Ask Mr Brain . . . all will be explained
What is a capybara?
The capybara is the largest living rodent. It can grow up to more than one metre long and weigh up to 54 kilograms.
Capybaras look like pigs - their claws look like hoofs, and they have big heads with short, stubby ears.
The capybara is native to South America and is semi-aquatic. They live around water and they have webbed feet and extra layers of fat which make them excellent swimmers.
They eat water plants and grass.
What is a guerilla?
A guerilla is a member of an irregular military force that fights small- scale, limited actions against conventional military forces.
Guerilla tactics involve constantly shifting attack operations and include the use of sabotage and terrorism.

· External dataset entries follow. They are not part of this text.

(** * Fuzzy Concepts Explorer ([set.py]): the arithmetic behind the page

    [set.py] is a Streamlit script.  Four small computations sit between its
    widgets and its output; the specification names them [score],
    [validate], [partition] and [derive]:

    - the membership of a height in the fuzzy set of tall people
      (lines 50-57),
    - the golden-rule check of the three-vertex fuzzy graph (lines 85-91),
    - the threshold loop over the maximum spanning tree of the car example
      (lines 230-242),
    - the hesitation and refusal degrees of the voting analogy
      (lines 171-173 and 183-187).

    Numbers.  The script computes with Python floats.  The specification
    speaks of reals, so the laws below are stated over exact rationals [Q]
    (every finite float is a rational, and [Q] computes).  What the
    interpreter itself returns on concrete inputs is IEEE binary64
    arithmetic: module [Binary64] repeats the arithmetic expressions
    over Rocq's primitive floats, which are binary64 with round to nearest
    even, as Python's are.

    Text.  The f-strings of the page (two-decimal renderings of numbers) are
    kept as the values they are built from. *)

From Stdlib Require Import QArith Lqa ZArith List Permutation.
From Stdlib Require Import Floats.
From stdpp Require Import gmap strings.
Import ListNotations.

Local Open Scope Q_scope.

(** ** Outcome of running a block of the script *)

(** The two errors the specification lists for the computations. *)
Inductive error : Type :=
| InvalidCompositionError
| MissingVertexError.

(** A block either runs to its end with a value or raises. *)
Inductive outcome (A : Type) : Type :=
| Returned (a : A)
| Raised (e : error).

Arguments Returned {A} a.
Arguments Raised {A} e.

(** ** 1. Membership scorer (lines 47-57) *)

Module Scorer.

(** [if height < 160: ... elif height < 180: ... elif height < 190: ...
    else: ...], the value of [membership]. *)
Definition score (height : Q) : Q :=
  if Qlt_le_dec height 160 then 0
  else if Qlt_le_dec height 180 then (height - 160) / 20 * 0.8
  else if Qlt_le_dec height 190 then 0.8 + ((height - 180) / 10 * 0.2)
  else 1.

(** The piecewise definition of section 4.1 of the specification, as a
    relation between an input [x] and a degree [y]. *)
Definition piecewise_reference (x y : Q) : Prop :=
  (x < 160 -> y == 0) /\
  (160 <= x < 180 -> y == ((x - 160) / 20) * 0.8) /\
  (180 <= x < 190 -> y == 0.8 + ((x - 180) / 10) * 0.2) /\
  (190 <= x -> y == 1).

End Scorer.

(** ** 2. Fuzzy graph validator (lines 77-91 and 100-105) *)

Module Validator.

(** The six slider values of the demo. *)
Record sliders : Type := Sliders {
  sigma_a : Q; sigma_b : Q; sigma_c : Q;
  mu_ab : Q; mu_bc : Q; mu_ac : Q
}.

(** Python's two-argument [min]: the first argument unless the second is
    strictly smaller. *)
Definition min (a b : Q) : Q := if Qlt_le_dec b a then b else a.

(** What a violation message is built from: the edge it names, the edge's
    strength and the bound [min] of the endpoints. *)
Record violation : Type := Violation {
  v_edge : string; v_mu : Q; v_bound : Q
}.

(** One [if mu > min(..): violations.append(..)]. *)
Definition check (name : string) (mu bound : Q)
    (violations : list violation) : list violation :=
  if Qlt_le_dec bound mu then violations ++ [Violation name mu bound]
  else violations.

(** Lines 86-91: the three checks, in the order of the script, on a list
    [violations]. *)
Definition golden_rule (s : sliders) (violations : list violation)
    : list violation :=
  let violations :=
    check "A-B" (mu_ab s) (min (sigma_a s) (sigma_b s)) violations in
  let violations :=
    check "B-C" (mu_bc s) (min (sigma_b s) (sigma_c s)) violations in
  let violations :=
    check "A-C" (mu_ac s) (min (sigma_a s) (sigma_c s)) violations in
  violations.

(** Lines 85-91: [violations = []], then the three checks. *)
Definition validate (s : sliders) : list violation := golden_rule s [].

(** The graph the demo draws.  Lines 100-102 declare the vertices
    ['A'], ['B'], ['C'] with their existence values; lines 103-105 add
    the edges in the order A-B, B-C, A-C. *)
Inductive vertex : Type := A | B | C.

Definition sigma (s : sliders) (v : vertex) : Q :=
  match v with
  | A => sigma_a s
  | B => sigma_b s
  | C => sigma_c s
  end.

Record edge : Type := Edge { e_u : vertex; e_v : vertex; e_mu : Q }.

Definition edges (s : sliders) : list edge :=
  [Edge A B (mu_ab s); Edge B C (mu_bc s); Edge A C (mu_ac s)].

Definition vertex_name (v : vertex) : string :=
  match v with A => "A" | B => "B" | C => "C" end.

Definition edge_name (e : edge) : string :=
  (vertex_name (e_u e) ++ "-" ++ vertex_name (e_v e))%string.

(** The bound of the golden rule for an edge and the test [mu > bound]. *)
Definition bound (s : sliders) (e : edge) : Q :=
  min (sigma s (e_u e)) (sigma s (e_v e)).

Definition violates (s : sliders) (e : edge) : bool :=
  if Qlt_le_dec (bound s e) (e_mu e) then true else false.

Definition violation_of (s : sliders) (e : edge) : violation :=
  Violation (edge_name e) (e_mu e) (bound s e).

End Validator.
(** * Fake Voice Options: shortcut model, recorder arbiter, fake-state
    synchronizer and hotkey dispatcher of [src/index.tsx].

    The plugin is single-threaded event-driven code over a handful of
    module-level variables.  Every function of the source that reads or
    writes them becomes a function on an explicit [State]; the services
    it consumes (voice-state store, media engine) are an [Env] read at
    each call; every call that leaves the module (engine setters,
    listener registration, [preventDefault], a recorder's stop
    capability) is appended to a chronological [trace]. *)

From Stdlib Require Import Ascii.
From stdpp Require Import base gmap strings list fin_maps.

(** ** JavaScript string helpers

    Strings are sequences of 8-bit characters, and the helpers below
    are the builtins the source calls, read on them: the length is the
    number of characters and case conversion is the one of the ASCII
    letters.  On text made of code units below 128 they are what
    JavaScript computes on its sequences of UTF-16 code units; text
    with other code units ([toUpperCase] of an accented letter, say) is
    outside what the statements about labels cover. *)

Definition upperChar (c : ascii) : ascii :=
  let n := nat_of_ascii c in
  if (97 <=? n)%nat && (n <=? 122)%nat then ascii_of_nat (n - 32) else c.

Definition lowerChar (c : ascii) : ascii :=
  let n := nat_of_ascii c in
  if (65 <=? n)%nat && (n <=? 90)%nat then ascii_of_nat (n + 32) else c.

Fixpoint mapChars (f : ascii → ascii) (s : string) : string :=
  match s with
  | EmptyString => EmptyString
  | String c rest => String (f c) (mapChars f rest)
  end.

Definition toUpperCase : string → string := mapChars upperChar.
Definition toLowerCase : string → string := mapChars lowerChar.

(** [s.slice(n)] for a non-negative [n]: drop the first [n] code units. *)
Fixpoint slice (n : nat) (s : string) : string :=
  match n, s with
  | O, _ => s
  | S _, EmptyString => EmptyString
  | S k, String _ rest => slice k rest
  end.

Definition startsWith (s p : string) : bool := String.prefix p s.

(** [parts.join(sep)] *)
Definition join (sep : string) (parts : list string) : string :=
  String.concat sep parts.

(** JavaScript truthiness of a string: every string but the empty one. *)
Definition truthy (s : string) : bool :=
  match s with EmptyString => false | String _ _ => true end.

(** [a === b] on strings and on booleans. *)
Definition strEq (a b : string) : bool := String.eqb a b.
Definition boolEq (a b : bool) : bool := Bool.eqb a b.

(** ** Shortcut model *)

Record KeybindSetting := mkKeybind {
  key : string;
  code : string;
  ctrl : bool;
  shift : bool;
  alt : bool;
  meta : bool
}.

(** [KeybindValue = KeybindSetting | null] *)
Abbreviation KeybindValue := (option KeybindSetting).

(** The part of the DOM a key event exposes to the plugin: the target
    element with the chain of its ancestors, nearest first. *)
Record Element := mkElement {
  tagName : string;
  instanceofHTMLElement : bool;
  contenteditable : option string
}.

Record EventTarget := mkTarget {
  targetElement : Element;
  targetAncestors : list Element
}.

(** [event_target = None] stands for a target that is no element at all
    ([null], the window, the document). *)
Record KeyboardEvent := mkEvent {
  event_key : string;
  event_code : string;
  event_ctrlKey : bool;
  event_shiftKey : bool;
  event_altKey : bool;
  event_metaKey : bool;
  event_repeat : bool;
  event_defaultPrevented : bool;
  event_target : option EventTarget
}.

Definition MODIFIER_KEYS : gset string :=
  {[ "Shift"; "Control"; "Alt"; "Meta" ]}.

(** The table as a finite map.  The source looks a key up in a plain
    object, which also finds the properties every object inherits from
    [Object.prototype] ([constructor], [toString] and the like, none of
    them a [KeyboardEvent.key] value): the map and the object agree on
    every other key. *)
Definition KEY_LABEL_OVERRIDES : gmap string string :=
  list_to_map
    [ (" ", "Space"); ("Spacebar", "Space"); ("Escape", "Esc");
      ("ArrowUp", "Up"); ("ArrowDown", "Down"); ("ArrowLeft", "Left");
      ("ArrowRight", "Right"); ("PageUp", "Page Up");
      ("PageDown", "Page Down") ].

Definition formatKeyName (key code : string) : string :=
  match KEY_LABEL_OVERRIDES !! key with
  | Some label => label
  | None =>
    let dead := strEq key "Dead" || strEq key "Unidentified" in
    if dead && startsWith code "Key" then toUpperCase (slice 3 code)
    else if dead && startsWith code "Digit" then slice 5 code
    else if dead && startsWith code "Numpad" then "Numpad " +:+ slice 6 code
    else if (String.length key =? 1)%nat then toUpperCase key
    else key
  end.

Section Platform.

(** [IS_MAC] comes from the host's [@utils/constants]. *)
Variable IS_MAC : bool.

Definition formatKeybind (keybind : KeybindValue) : string :=
  match keybind with
  | None => "Not set"
  | Some keybind =>
    let parts : list string := [] in
    let parts := if ctrl keybind then parts ++ ["Ctrl"] else parts in
    let parts := if shift keybind then parts ++ ["Shift"] else parts in
    let parts :=
      if alt keybind then parts ++ [if IS_MAC then "Option" else "Alt"]
      else parts in
    let parts :=
      if meta keybind then parts ++ [if IS_MAC then "Cmd" else "Meta"]
      else parts in
    let parts := parts ++ [formatKeyName (key keybind) (code keybind)] in
    join "+" parts
  end.

End Platform.

Definition keybindFromEvent (event : KeyboardEvent) : KeybindValue :=
  if bool_decide (event_key event ∈ MODIFIER_KEYS) then None
  else Some {| key := event_key event;
               code := event_code event;
               ctrl := event_ctrlKey event;
               shift := event_shiftKey event;
               alt := event_altKey event;
               meta := event_metaKey event |}.
(** * install_rail.py: the environment-manager resolver and its helpers

    A shallow embedding of [src/install_rail.py].  Python strings are
    [string]s whose characters are code points below 256; integers are [Z];
    tuples of integers are [list Z]; [None]-able values are [option]s.
    The machine the script runs on (search path, file system, terminal,
    sub-shell) is a record of oracles, the script's own effects (lines read
    from the operator, text printed, commands run) are threaded through a
    small state-and-exception monad. *)

From Stdlib Require Import String Ascii List ZArith Bool Lia DecimalString.
Import ListNotations.
Local Open Scope string_scope.
Local Open Scope Z_scope.
Set Warnings "-register-all".

(** ** Python built-ins used by the script *)

Module Py.

(** [str.isspace] on one character: the code points below 256 that
    [str.strip()] removes. *)
Definition is_space (c : ascii) : bool :=
  let n := N_of_ascii c in
  (((9 <=? n) && (n <=? 13)) || ((28 <=? n) && (n <=? 32))
   || (n =? 133) || (n =? 160))%N.

Fixpoint lstrip (s : string) : string :=
  match s with
  | EmptyString => EmptyString
  | String c s' => if is_space c then lstrip s' else s
  end.

(** Right strip: a character is dropped when it is white space and
    everything after it has been dropped. *)
Fixpoint rstrip (s : string) : string :=
  match s with
  | EmptyString => EmptyString
  | String c s' =>
      match rstrip s' with
      | EmptyString => if is_space c then EmptyString else String c EmptyString
      | r => String c r
      end
  end.

(** [s.strip()] *)
Definition strip (s : string) : string := rstrip (lstrip s).

(** [s.split(sep)] for a one-character separator: never the empty list. *)
Fixpoint split (sep : ascii) (s : string) : list string :=
  match s with
  | EmptyString => [EmptyString]
  | String c s' =>
      if Ascii.eqb c sep then EmptyString :: split sep s'
      else match split sep s' with
           | [] => [String c EmptyString]
           | h :: t => String c h :: t
           end
  end.

(** [s.rindex(c)]: the highest index of [c], [None] for [ValueError]. *)
Fixpoint rindex (c : ascii) (s : string) : option nat :=
  match s with
  | EmptyString => None
  | String a s' =>
      match rindex c s' with
      | Some i => Some (S i)
      | None => if Ascii.eqb a c then Some 0%nat else None
      end
  end.

(** [s[n:]] *)
Fixpoint slice_from (n : nat) (s : string) : string :=
  match n, s with
  | O, _ => s
  | S n', String _ s' => slice_from n' s'
  | S _, EmptyString => EmptyString
  end.

(** [sep.join(l)] *)
Fixpoint join (sep : string) (l : list string) : string :=
  match l with
  | [] => EmptyString
  | [x] => x
  | x :: rest => x ++ sep ++ join sep rest
  end.
(** * argflags: binding command-line flags to the fields of a struct

    A shallow embedding of the Go package [argflags] (files [argflags.go]
    and the flag-field file defining [setValue], [findFieldIndex], ...) and
    the properties of its behaviour.

    Conventions of the embedding.
    - A Go [string] is a [string] of the Standard Library, one [ascii] per byte.
    - A Go [[]string] is a [list string]; the nil slice is [[]].
    - A [reflect.Type] is an [rtype], a finite tree: recursive type
      declarations are outside the model.
    - A [reflect.Value] that holds the record is a type with the contents
      found there ([Value]); one that designates a field of the record is
      the field's type with its index path ([flagField]).  The record is
      threaded through the functions that mutate it.
    - A Go function that can panic returns in [go]; a Go [error] result is an
      [option error] ([None] is [nil]).
    - Pointers are owned boxes ([DPtr]): two pointer fields never share a
      pointee. *)

From Stdlib Require Import String Ascii List ZArith Bool Lia Arith.
From Stdlib Require Import DecimalString.
Import ListNotations.

Local Open Scope string_scope.
Local Open Scope list_scope.

Set Implicit Arguments.
Set Warnings "-register-all,-notation-for-abbreviation".

(* ===================================================================== *)
(** ** Panics *)

(** A computation that ends with a value or with a panic. *)
Inductive go (A : Type) : Type :=
| Val (a : A)
| Panic (msg : string).

Arguments Val {A} a.
Arguments Panic {A} msg.

Definition bind {A B : Type} (m : go A) (k : A -> go B) : go B :=
  match m with
  | Val a => k a
  | Panic msg => Panic msg
  end.

Notation "x <- m ;; k" := (bind m (fun x => k))
  (at level 61, m at next level, right associativity).
Notation "' pat <- m ;; k" := (bind m (fun x => match x with pat => k end))
  (at level 61, pat pattern, m at next level, right associativity).

(* ===================================================================== *)
(** ** Package [strings] *)

Module strings.

(** [strings.HasPrefix(s, prefix)]. *)
Fixpoint HasPrefix (s prefix : string) {struct prefix} : bool :=
  match prefix with
  | EmptyString => true
  | String p prefix' =>
      match s with
      | String c s' => Ascii.eqb c p && HasPrefix s' prefix'
      | EmptyString => false
      end
  end.

Arguments HasPrefix : simpl never.

Fixpoint IndexByte (cutset : string) (c : ascii) : bool :=
  match cutset with
  | EmptyString => false
  | String d cutset' => Ascii.eqb c d || IndexByte cutset' c
  end.

(** [strings.TrimLeft(s, cutset)]: [s] without its leading bytes that
    occur in [cutset]. *)
Fixpoint TrimLeft (s cutset : string) : string :=
  match s with
  | EmptyString => EmptyString
  | String c s' => if IndexByte cutset c then TrimLeft s' cutset else s
  end.

(** [strings.Split(s, sep)] for a separator of one byte, which is how the
    package calls it (with [","]).  The result is never empty: the empty
    string splits into one empty string. *)
Fixpoint Split (s : string) (sep : ascii) : list string :=
  match s with
  | EmptyString => [EmptyString]
  | String c s' =>
      if Ascii.eqb c sep then EmptyString :: Split s' sep
      else match Split s' sep with
           | h :: t => String c h :: t
           | [] => [String c EmptyString]
           end
  end.

(** [strings.Join(elems, sep)]. *)
Fixpoint Join (elems : list string) (sep : string) : string :=
  match elems with
  | [] => EmptyString
  | [e] => e
  | e :: rest => e ++ sep ++ Join rest sep
  end.

Definition isUpper (c : ascii) : bool :=
  (65 <=? nat_of_ascii c)%nat && (nat_of_ascii c <=? 90)%nat.

Definition toLower (c : ascii) : ascii :=
  if isUpper c then ascii_of_nat (nat_of_ascii c + 32) else c.

(** [strings.EqualFold(s, t)] for strings of ASCII bytes, where it is the
    comparison up to the case of the letters [A]..[Z]: two bytes are
    equal under folding when they are equal or are the upper and lower
    case of one letter.  Go folds the runes outside ASCII by the simple
    case folding of Unicode (the long s with [s], the Kelvin sign with
    [k]); that folding is not represented, and a byte from 128 on is equal
    to itself only.  What the development says on the case of names is
    said of ASCII names and of types whose field names and tags are
    ASCII. *)
Fixpoint EqualFold (s t : string) : bool :=
  match s, t with
  | EmptyString, EmptyString => true
  | String a s', String b t' =>
      Ascii.eqb (toLower a) (toLower b) && EqualFold s' t'
  | _, _ => false
  end.

Definition isLower (c : ascii) : bool :=
  (97 <=? nat_of_ascii c)%nat && (nat_of_ascii c <=? 122)%nat.

Definition toUpper (c : ascii) : ascii :=
  if isLower c then ascii_of_nat (nat_of_ascii c - 32) else c.

Fixpoint mapBytes (f : ascii -> ascii) (s : string) : string :=
  match s with
  | EmptyString => EmptyString
  | String c s' => String (f c) (mapBytes f s')
  end.

(** [strings.ToLower] and [strings.ToUpper] for strings of ASCII bytes:
    the letters [A]..[Z] and [a]..[z] change, every other byte stays. *)
Definition ToLower (s : string) : string := mapBytes toLower s.
Definition ToUpper (s : string) : string := mapBytes toUpper s.

End strings.

(* ===================================================================== *)
(** ** Errors *)

(** The two shapes of [error] the package meets: a message made by
    [fmt.Errorf] (or returned by a field's own [UnmarshalText]) and the
    [*strconv.NumError] of the number parsers. *)
Inductive error : Type :=
| errorString (msg : string)
| NumError (Func Num Err : string).

(* ===================================================================== *)
(** ** Package [strconv] *)

Module strconv.

Definition ErrSyntax : string := "invalid syntax".
Definition ErrRange : string := "value out of range".

(** [strconv.IntSize] on the 64-bit platforms. *)
Definition IntSize : Z := 64.
(** * WindowsCrafted relay hub: connection registry, router and broadcaster

    A shallow embedding of [server/storage.ts] (class [MemStorage]) and of
    [server/routes.ts] (the [connectedClients] array, [broadcastToClients],
    [sendToDevice], the [POST /api/commands] handler and the WebSocket
    [connection] / [message] / [close] handlers), followed by the properties
    the specification states about them.

    Modelling decisions, all visible in the definitions below:
    - values that reach the server as parsed JSON keep their dynamic type
      ([JsVal]); truthiness and [===] against a string are written out;
    - a JavaScript [Map] is an insertion-ordered association list ([JsMap]),
      because [Array.from(map.values()).find(...)] depends on that order;
    - every [clientInfo] object lives in a heap ([clientInfos]) and the array
      [connectedClients] holds references to them, so that the assignment
      [clientInfo.deviceId = ...] is seen through the array;
    - [new Date()] reads the instant [now] handed to the handler;
    - each handler runs to completion before the next event is taken (the
      promises of [MemStorage] are already resolved when awaited);
    - [ws.send] on a socket whose [readyState] is [OPEN] appends to the log
      [wire] of frames handed to the transport. *)

From stdpp Require Import base option list sorting gmap strings.
From Stdlib Require Import ZArith Lia.

Local Open Scope string_scope.
Local Open Scope list_scope.

(** ** JavaScript values *)

Definition Time := Z.

(** What [JSON.parse] can put in a property, plus [undefined] for a property
    that is absent. [VNum] carries the integers: a fractional number is never
    the key of a [Map] here and is not zero, so it acts as an integer that is
    no key. [VObj] stands for any object or array. *)
Inductive JsVal :=
| VUndefined
| VNull
| VBool (b : bool)
| VNum (n : Z)
| VStr (s : string)
| VObj (json : string).

#[global] Instance JsVal_eq_dec : EqDecision JsVal.
Proof. solve_decision. Defined.

(** [if (v)]: the falsy values are [undefined], [null], [false], [0] and the
    empty string. Objects and arrays are always truthy. *)
Definition truthy (v : JsVal) : bool :=
  match v with
  | VUndefined | VNull => false
  | VBool b => b
  | VNum n => negb (n =? 0)%Z
  | VStr s => negb (String.eqb s "")
  | VObj _ => true
  end.

(** [v === s] for a string [s]. *)
Definition strict_eq_str (v : JsVal) (s : string) : bool :=
  match v with
  | VStr t => String.eqb t s
  | _ => false
  end.

(** [a === b] where [a] is a stored string and [b] any value. *)
Definition str_strict_eq (a : string) (b : JsVal) : bool := strict_eq_str b a.

(** [a || b]. *)
Definition js_or (a b : JsVal) : JsVal := if truthy a then a else b.

(** ** [Map<number, V>] with insertion order *)

Module JsMap.

Definition t (V : Type) := list (Z * V).

Definition empty {V} : t V := [].

Fixpoint get {V} (k : Z) (m : t V) : option V :=
  match m with
  | [] => None
  | (k', v) :: m' => if (k' =? k)%Z then Some v else get k m'
  end.

(** [map.get(k)] when [k] is any value: every key is a number, so only a
    number can hit. *)
Definition getv {V} (k : JsVal) (m : t V) : option V :=
  match k with
  | VNum n => get n m
  | _ => None
  end.

(** [map.set(k, v)]: an existing key keeps its position, a new key goes last. *)
Fixpoint set {V} (k : Z) (v : V) (m : t V) : t V :=
  match m with
  | [] => [(k, v)]
  | (k', v') :: m' => if (k' =? k)%Z then (k, v) :: m' else (k', v') :: set k v m'
  end.

Definition setv {V} (k : JsVal) (v : V) (m : t V) : t V :=
  match k with
  | VNum n => set n v m
  | _ => m
  end.

(** [map.delete(k)], with the boolean it returns. *)
Fixpoint delete {V} (k : Z) (m : t V) : t V :=
  match m with
  | [] => []
  | (k', v') :: m' => if (k' =? k)%Z then m' else (k', v') :: delete k m'
  end.

Definition has {V} (k : Z) (m : t V) : bool := bool_decide (is_Some (get k m)).

(** [Array.from(map.values())]. *)
Definition values {V} (m : t V) : list V := m.*2.

Definition keys {V} (m : t V) : list Z := m.*1.

End JsMap.

(** ** Entities of [shared/schema.ts] *)

Module Device.
Record t := mk {
  id : Z;
  deviceId : string;
  name : string;
  platform : string;
  os : string;
  ipAddress : option string;
  user : option string;
  status : string;
  lastActive : Time;
  registrationCode : option string;
  createdAt : Time;
  info : JsVal
}.

(** [Partial<Device>]: [None] is an absent property. *)
Record partial := mkPartial {
  p_id : option Z;
  p_deviceId : option string;
  p_name : option string;
  p_platform : option string;
  p_os : option string;
  p_ipAddress : option (option string);
  p_user : option (option string);
  p_status : option string;
  p_lastActive : option Time;
  p_registrationCode : option (option string);
  p_createdAt : option Time;
  p_info : option JsVal
}.

Definition no_fields : partial :=
  mkPartial None None None None None None None None None None None None.

(** [{ info: v }] *)
Definition only_info (v : JsVal) : partial :=
  mkPartial None None None None None None None None None None None (Some v).
Fixpoint symbols_of (row : list Z) : option (list String.string) :=
  match row with
  | [] => Some []
  | c :: row' =>
      match symbol c with
      | None => None
      | Some s =>
          match symbols_of row' with
          | None => None
          | Some ss => Some (s :: ss)
          end
      end
  end.

(** The lines that [print_board] prints, two for each row.  A cell without a
    symbol raises [KeyError] when its row is put together; the rows before
    it have been printed by then. *)
Fixpoint print_board (b : list (list Z)) : outcome (list String.string) :=
  match b with
  | [] => Done []
  | row :: b' =>
      match symbols_of row with
      | None => Failed KeyError
      | Some ss =>
          match print_board b' with
          | Failed e => Failed e
          | Done lines =>
              Done (String.append "|"%string
                      (String.append (join "|"%string ss) "|"%string)
                    :: "-------"%string :: lines)
          end
      end
  end.

(** [f"{'You win!' if winner == Turn.o else 'AI wins!'}"] *)
Definition announce (winner : Turn.t) : verdict :=
  if Turn.eqb winner Turn.o then YouWin else AIWins.

(** The move of one pass of the loop of [play_game]: the machine's when
    the turn is [x], else the first legal one that the input gives.  [act]
    is the variable [action], which keeps its value from one pass to the
    next, so that a search for a differing cell that finds none leaves the
    move of the pass before; [input] holds the lines still to be read. *)
Definition game_move (tree : SearchTree) (current_state : State)
    (act : option action) (input : list (option (Z * Z))) (w : World)
    : World * outcome (action * list (option (Z * Z))) :=
  if Turn.eqb (turn current_state) Turn.x then
    match ai_move tree w with
    | (w1, Raise e) => (w1, Failed (Core e))
    | (w1, Ok found) =>
        match (match found with Some a => Some a | None => act end) with
        | None => (w1, Failed UnboundLocalError)
        | Some a => (w1, Done (a, input))
        end
    end
  else
    match get_human_action input current_state with
    | Raise e => (w, Failed (Core e))
    | Ok None => (w, Failed EOFError)
    | Ok (Some (a, rest)) => (w, Done (a, rest))
    end.
Lemma shape2_array n m (a : list (list X)) :
  is_array2 n m a -> 0 < n -> Np.shape2 a = (n, m).
Proof.
  intros [Hn Hrows] Hpos. destruct a as [|r0 a]; [simpl in Hn; lia|].
  unfold Np.shape2. by rewrite Hn, (Forall_inv Hrows).
Qed.

(** Stacking [D >= 1] arrays of shape (n, m) along a third axis. *)
Lemma dstack_arrays n m (ms : list (list (list X))) :
  ms <> [] -> 0 < n -> Forall (is_array2 n m) ms ->
  Np.dstack ms
  = Ok (tabulate n (fun i =>
          tabulate m (fun j => omap (fun a => a !! i ≫= (.!! j)) ms))).
Proof.
  intros Hne Hpos Hms. destruct ms as [|m0 ms']; [done|].
  unfold Np.dstack.
  assert (forallb (fun a => bool_decide (Np.shape2 a = Np.shape2 m0)) (m0 :: ms') = true)
    as ->.
  { apply forallb_forall. intros a Ha%list_elem_of_In.
    apply bool_decide_eq_true.
    rewrite (shape2_array n m a), (shape2_array n m m0); try done.
    - by apply (Forall_inv Hms).
    - by eapply Forall_forall in Hms. }
  f_equal. pose proof (Forall_inv Hms) as [Hn0 Hrows0].
  rewrite (imap_ext _ (fun i _ =>
    tabulate m (fun j => omap (fun a => a !! i ≫= (.!! j)) (m0 :: ms')))).
  - by rewrite imap_tabulate, Hn0.
  - intros i r0 Hi. cbv beta. rewrite imap_tabulate.
    by rewrite (Forall_lookup_1 _ _ _ _ Hrows0 Hi).
Qed.

End ArrayFacts.

(** ** The delay embedding in closed form *)

Section HankelFacts.
Context {X : Type}.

The word guerilla was first used to describe the Spanish-Portuguese irregulars or 'guerrilleros' who helped the Duke of Wellington drive the French from the Iberian Peninsula between 1809 and 1813.
Traditionally, guerilla warfare has been a weapon of protest against alleged wrongs imposed on a people by a foreign invader or ruling government.
The Chinese general Sun-tzu (350 BC) laid down the essential rules of guerilla tactics in The Art of War, advocating deception and surprise.
What are spasms and what causes them?
ADA and CHERRIS
A spasm is a sudden, involuntary and abnormal contraction of muscles or muscle tissue.
Tonic spasm, or cramp, is characterised by an unusually prolonged and strong muscular contraction, with relaxation taking place slowly. An extreme example of tonic spasm is tetanus. The spasms are so violent and prolonged that the sufferer could die.
The other form of spasm, clonic spasm, the affected muscles contract repeatedly, forcibly, and in quick succession. The most typical example of this form of spasm is epilepsy.
Other examples of spasms are esophageal spasms, coronary spasms and bladder spasms. Spasms may arise from calcium deficiency, panic, fear or over-eating.
Medicines used to prevent or relieve spasmodic muscular activity are called antispasmodics.